# What you will do
One range is to be output from the listing below, exactly as written: the line with "m_subscriptions (waitCompleted k" to the line with "Context (fresh : fresh_ids", both kept.

# Exercise data
(* ===== verification/Isolation.v ===== *)
(** * Isolation: who can end a subscription of the whole system

    Over the system of [System]: a registered subscription can leave the registry for the reasons of this file only,
    whatever the other clients, the access rules, the streams and the shutdown do. *)

From S2P Require Import Prelude Exceptions UriTypes Uuid X3 Libyang YangUtils UriRequest HttpUtils DataFormat Nacm Pam HttpAuth DynamicSubscriptions DynamicSubscriptionsFacts Effects Responses Edits Handlers Server ServerFacts StatusFacts ServerAccess SubscriptionRpc SubscriptionRpcFacts System.

Open Scope prog_scope.

Section isolation.
Context {X : X3} {L : Libyang} {LM : LibyangMore L} {U : UuidLib} {B : Base64} {T : DataTree}.
Context (ctx : Context) (timeout : N) (ANONYMOUS_USER ANONYMOUS_USER_GROUP recoveryUser : string).
Context (pam : UserPass → list (PamCall * PamAnswer) → PamCall → PamAnswer) (pam_strerror : Z → string).
Context (fromYangTimeFormat : string → M Z) (yangTimeFormat : Z → string).
Context (subscribeNotifications : World → option (string + DataNode) → string → option Z → option Z → M (N * option Z)).
Abbreviation system_step := (system_step ctx timeout ANONYMOUS_USER ANONYMOUS_USER_GROUP recoveryUser pam pam_strerror
  fromYangTimeFormat yangTimeFormat subscribeNotifications).
Abbreviation system_inv := (system_inv ANONYMOUS_USER ANONYMOUS_USER_GROUP recoveryUser pam pam_strerror
  fromYangTimeFormat yangTimeFormat subscribeNotifications).
Abbreviation permitted := (permitted ANONYMOUS_USER ANONYMOUS_USER_GROUP pam pam_strerror).

Abbreviation pending_user p := (sessionUser ANONYMOUS_USER pam pam_strerror (pending_nacm p) (pending_request p)).

(** The timer of the subscription ran out in an earlier step, when no client was connected. *)
Definition timed_out (s : System (L := L)) (l : loc) (id : N) : Prop :=
  ∃ s1 s2 d1, rtc system_step system_start s1 ∧ system_step s1 s2 ∧ rtc system_step s2 s ∧
    registry s2 = timerExpired l (registry s1) ∧ heap (registry s1) !! l = Some d1 ∧ subscriptionId d1 = id ∧
    timer d1 = Armed true ∧ sub_state d1 ≠ ReceiverActive.

(** Why a subscription leaves the registry in the step from [s] to [s']: the step is the body of a request that deletes or
    kills this very subscription, in a session of the owner or the recovery user; or one that establishes a subscription with the
    same UUID; or the completion of the inactivity timer of this subscription. *)
Inductive Reason (s s' : System (L := L)) (u : uuid) (l : loc) (d : SubscriptionData) : Prop :=
| ended_by_rpc i p t w' usr (input : RpcInput (anydata := DataNode)) :
    awaiting s !! i = Some p → s' = body_done s i p t (Ok w') → pending_user p = Some usr → (usr = user d ∨ usr = recoveryUser) →
    in_id input = subscriptionId d → deleteSubscription recoveryUser (Some usr) input (registry s) = Ok w' →
    Reason s s' u l d
| replaced i p t w' host format input out :
    awaiting s !! i = Some p → s' = body_done s i p t (Ok w') →
    establishSubscription fromYangTimeFormat yangTimeFormat subscribeNotifications netconfStreamRoot u (newLocation (registry s))
      (pending_user p) host format input (registry s) = Ok (w', out) →
    Reason s s' u l d
| inactive rest :
    s' = with_registry (waitCompleted l (registry s)) s → expired d = true :: rest → timed_out s l (subscriptionId d) →
    Reason s s' u l d.

Lemma terminateSubscription_registry id w u l :
  m_subscriptions w !! u = Some l → m_subscriptions (terminateSubscription id w) !! u ≠ Some l →
  ∃ d, heap w !! l = Some d ∧ subscriptionId d = id.
Proof.
  intros Hu. unfold terminateSubscription. destruct (findById id w) as [[v k]|] eqn:E; [|done].
  apply findById_Some in E as (Hv & e & He & Hid). rewrite He. destruct (terminate e (sr_active w)) as [e' a].
  rewrite release_registry. cbn [m_subscriptions]. destruct (decide (v = u)) as [->|Hne]; [|by rewrite lookup_delete_ne].
  intros _. simplify_eq. eauto.
Qed.
Lemma completed_registry k w u l d :
  Inv None w → m_subscriptions w !! u = Some l → heap w !! l = Some d →
  m_subscriptions (waitCompleted k w) !! u ≠ Some l → k = l ∧ ∃ rest, expired d = true :: rest.
Proof.
  intros Hi Hu Hd. unfold waitCompleted. destruct (heap w !! k) as [e|] eqn:He; [|done].
  destruct (expired e) as [|[] rest] eqn:Ee; [done| |done]. cbv zeta. intros Hn.
  apply terminateSubscription_registry in Hn as (d' & Hd' & Hid); [|done]. cbn [heap] in Hd'.
  assert (k = l) as ->.
  { destruct (decide (k = l)) as [|Hne]; [done|]. rewrite lookup_insert_ne in Hd' by done. by eapply (inv_ids _ _ Hi). }
  assert (e = d) as -> by congruence. eauto.
Qed.

Lemma establish_registry v l usr host format input w w' out u :
  establishSubscription fromYangTimeFormat yangTimeFormat subscribeNotifications netconfStreamRoot v l usr host format input w = Ok (w', out) →
  v ≠ u → m_subscriptions w' !! u = m_subscriptions w !! u.
Proof.
  intros (id & fmt & us & ->)%establish_registers Hne.
  unfold register. destruct (m_subscriptions w !! v); rewrite ?release_registry; cbn [m_subscriptions]; by rewrite lookup_insert_ne.
Qed.

Context (fresh : fresh_ids subscribeNotifications).
Context (te_subscribe : ∀ w f s a b, throws is_error (subscribeNotifications w f s a b)) (te_time : ∀ s, throws is_error (fromYangTimeFormat s)).

Lemma registry_inv s : rtc system_step system_start s → Inv None (registry s).
Proof.
  intros Hr. eapply Inv_reachable; [exact fresh|]. eapply sy_registry, system_reachable_inv; [exact te_subscribe|exact te_time|exact Hr].
Qed.
(** Every queued completion with a live object has its history. *)
Lemma expired_timed_out s l d :
  rtc system_step system_start s → heap (registry s) !! l = Some d → true ∈ expired d → timed_out s l (subscriptionId d).
Proof.
  intros Hr0. revert d.
  refine (rtc_ind_r (λ s, ∀ d, heap (registry s) !! l = Some d → true ∈ expired d → timed_out s l (subscriptionId d)) _ _ _ s Hr0);
    [done|]. clear s Hr0. intros s s' Hr Hs IH d Hd Hx.
  assert (∀ d0, heap (registry s) !! l = Some d0 → subscriptionId d = subscriptionId d0 → true ∈ expired d0 →
    timed_out s' l (subscriptionId d)) as Hback.
  { intros d0 Hd0 Hid Hx0. rewrite Hid. destruct (IH d0 Hd0 Hx0) as (s1 & s2 & d1 & ? & ? & ? & ?).
    exists s1, s2, d1. split_and!; try done; by eapply rtc_r || tauto. }
  destruct (system_step_registry _ _ _ _ _ _ _ _ _ _ s s' Hs) as [He|Hstep]; [rewrite He in Hd; by apply (Hback d)|].
  destruct (step_expired _ _ _ _ _ _ _ l d Hstep Hd Hx) as [(d0 & Hd0 & Hid & Hx0)|(Hw & d0 & Hd0 & Hid & Ht)]; [by eapply Hback|].
  exists s, s', d0. split_and!; try done. intros Ha. destruct (inv_active _ _ (registry_inv s Hr) l d0 Hd0 Ha). congruence.
Qed.

(** C12: nobody else ends a subscription.  In any step of the system from any state it can get into: when a subscription leaves
    the registry, the step is an RPC that deletes or kills this very subscription in a session of the user who established it, or of the
    recovery user; or it replaces it by a new one with the same UUID; or it is the completion of the inactivity timer of this
    subscription, which ran out in an earlier step, when no client was connected.  In particular requests of other users, changes
    of the access rules and clients that connect, disconnect or are terminated leave it registered.  A client that connects
    between the expiry and the completion does not save its subscription: the completion is queued with success and
    cancelling the timer has no effect on it ([queued_completion_ends_connected]). *)
Theorem subscription_ends_for_a_reason (s s' : System) (u : uuid) (l : loc) (d : SubscriptionData) :
  rtc system_step system_start s → system_step s s' →
  m_subscriptions (registry s) !! u = Some l → heap (registry s) !! l = Some d →
  m_subscriptions (registry s') !! u ≠ Some l → Reason s s' u l d.
Proof.
  intros Hr Hs Hu Hd Hn. pose proof (registry_inv s Hr) as Hi.
  destruct Hs as [data n' _ Hc|rq t r _ Ht|i p v chunks t r _ Hp Ht|i _|rq t r _ Ht|rq t r _ Ht|w _ Hw]; cbn in Hn; try done.
  - destruct r as [w'|e]; [|done].
    assert (w' = registry s ∨
      rpc_step recoveryUser fromYangTimeFormat yangTimeFormat subscribeNotifications netconfStreamRoot (pending_user p) v (registry s) w')
      as [->|Hstep].
    { refine (returns_runs (λ w1, w1 = registry s ∨ rpc_step _ _ _ _ _ (pending_user p) v (registry s) w1) _ t w' _ Ht).
      apply (receive_returns (D := dynamicSubscriptions _ _ _ _ _ _ _) ctx timeout _ (registry s)); [by left| |].
      + intros host format i' o. eapply returns_mono; [apply establishRpc_returns|by right].
      + intros host format i' o. eapply returns_mono; [apply deleteRpc_returns|by right]. }
    { done. }
    destruct Hstep as [(host & format & input & out & H)|(input & H)].
    + destruct (decide (v = u)) as [->|Hne]; [by eapply replaced|]. destruct Hn.
      by rewrite (establish_registry v _ _ host format input _ w' out u H Hne).
    + pose proof H as Hdel. apply deleteSubscription_Ok in H as (u' & l' & d' & Hu' & Hd' & _ & Hid & Hm & ->); [|done].
      rewrite release_registry in Hn. cbn [m_subscriptions] in Hn.
      destruct (decide (u' = u)) as [->|Hne]; [|by rewrite lookup_delete_ne in Hn].
      assert (l' = l) as -> by congruence. assert (d' = d) as -> by congruence.
      unfold mayUse in Hm. destruct (orb_true_elim _ _ Hm) as [H|H]; apply bool_decide_eq_true in H.
      * rewrite <- H in Hdel. by eapply ended_by_rpc; eauto.
      * rewrite H in Hdel. by eapply ended_by_rpc; eauto.
  - destruct r as [[w' o]|e]; [|done].
    destruct (returns_runs _ _ _ _ (streams_returns _ _ _ _ _ _ _ _ _) Ht) as [Hw|[v Hw]]; simpl in Hw; [by subst|].
    apply openStream_Ok in Hw as (? & ? & _ & _ & _ & _ & ->). done.
  - remember (registry s) as w0 eqn:Hw0. destruct Hw as [i w|i w|k w|k w|w|id w]; try done.
    + destruct Hn. unfold closeStream. destruct (streams w !! i); [|done]. by rewrite release_registry.
    + destruct Hn. unfold terminateStream. destruct (streams w !! i) as [k|]; [|done]. destruct (heap w !! k) as [e|]; [|done].
      by destruct (terminate e (sr_active w)).
    + destruct Hn. unfold timerExpired. destruct (heap w !! k) as [e|]; [|done]. by destruct (timer e).
    + destruct (completed_registry k w u l d Hi Hu Hd Hn) as (-> & rest & Hx). subst w. eapply inactive; [done|exact Hx|].
      apply expired_timed_out; [done|done|]. rewrite Hx. left.
Qed.
End isolation.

# Solution to the problem
  m_subscriptions (waitCompleted k w) !! u ≠ Some l → k = l ∧ ∃ rest, expired d = true :: rest.
Proof.
  intros Hi Hu Hd. unfold waitCompleted. destruct (heap w !! k) as [e|] eqn:He; [|done].
  destruct (expired e) as [|[] rest] eqn:Ee; [done| |done]. cbv zeta. intros Hn.
  apply terminateSubscription_registry in Hn as (d' & Hd' & Hid); [|done]. cbn [heap] in Hd'.
  assert (k = l) as ->.
  { destruct (decide (k = l)) as [|Hne]; [done|]. rewrite lookup_insert_ne in Hd' by done. by eapply (inv_ids _ _ Hi). }
  assert (e = d) as -> by congruence. eauto.
Qed.

Lemma establish_registry v l usr host format input w w' out u :
  establishSubscription fromYangTimeFormat yangTimeFormat subscribeNotifications netconfStreamRoot v l usr host format input w = Ok (w', out) →
  v ≠ u → m_subscriptions w' !! u = m_subscriptions w !! u.
Proof.
  intros (id & fmt & us & ->)%establish_registers Hne.
  unfold register. destruct (m_subscriptions w !! v); rewrite ?release_registry; cbn [m_subscriptions]; by rewrite lookup_insert_ne.
Qed.

Context (fresh : fresh_ids subscribeNotifications).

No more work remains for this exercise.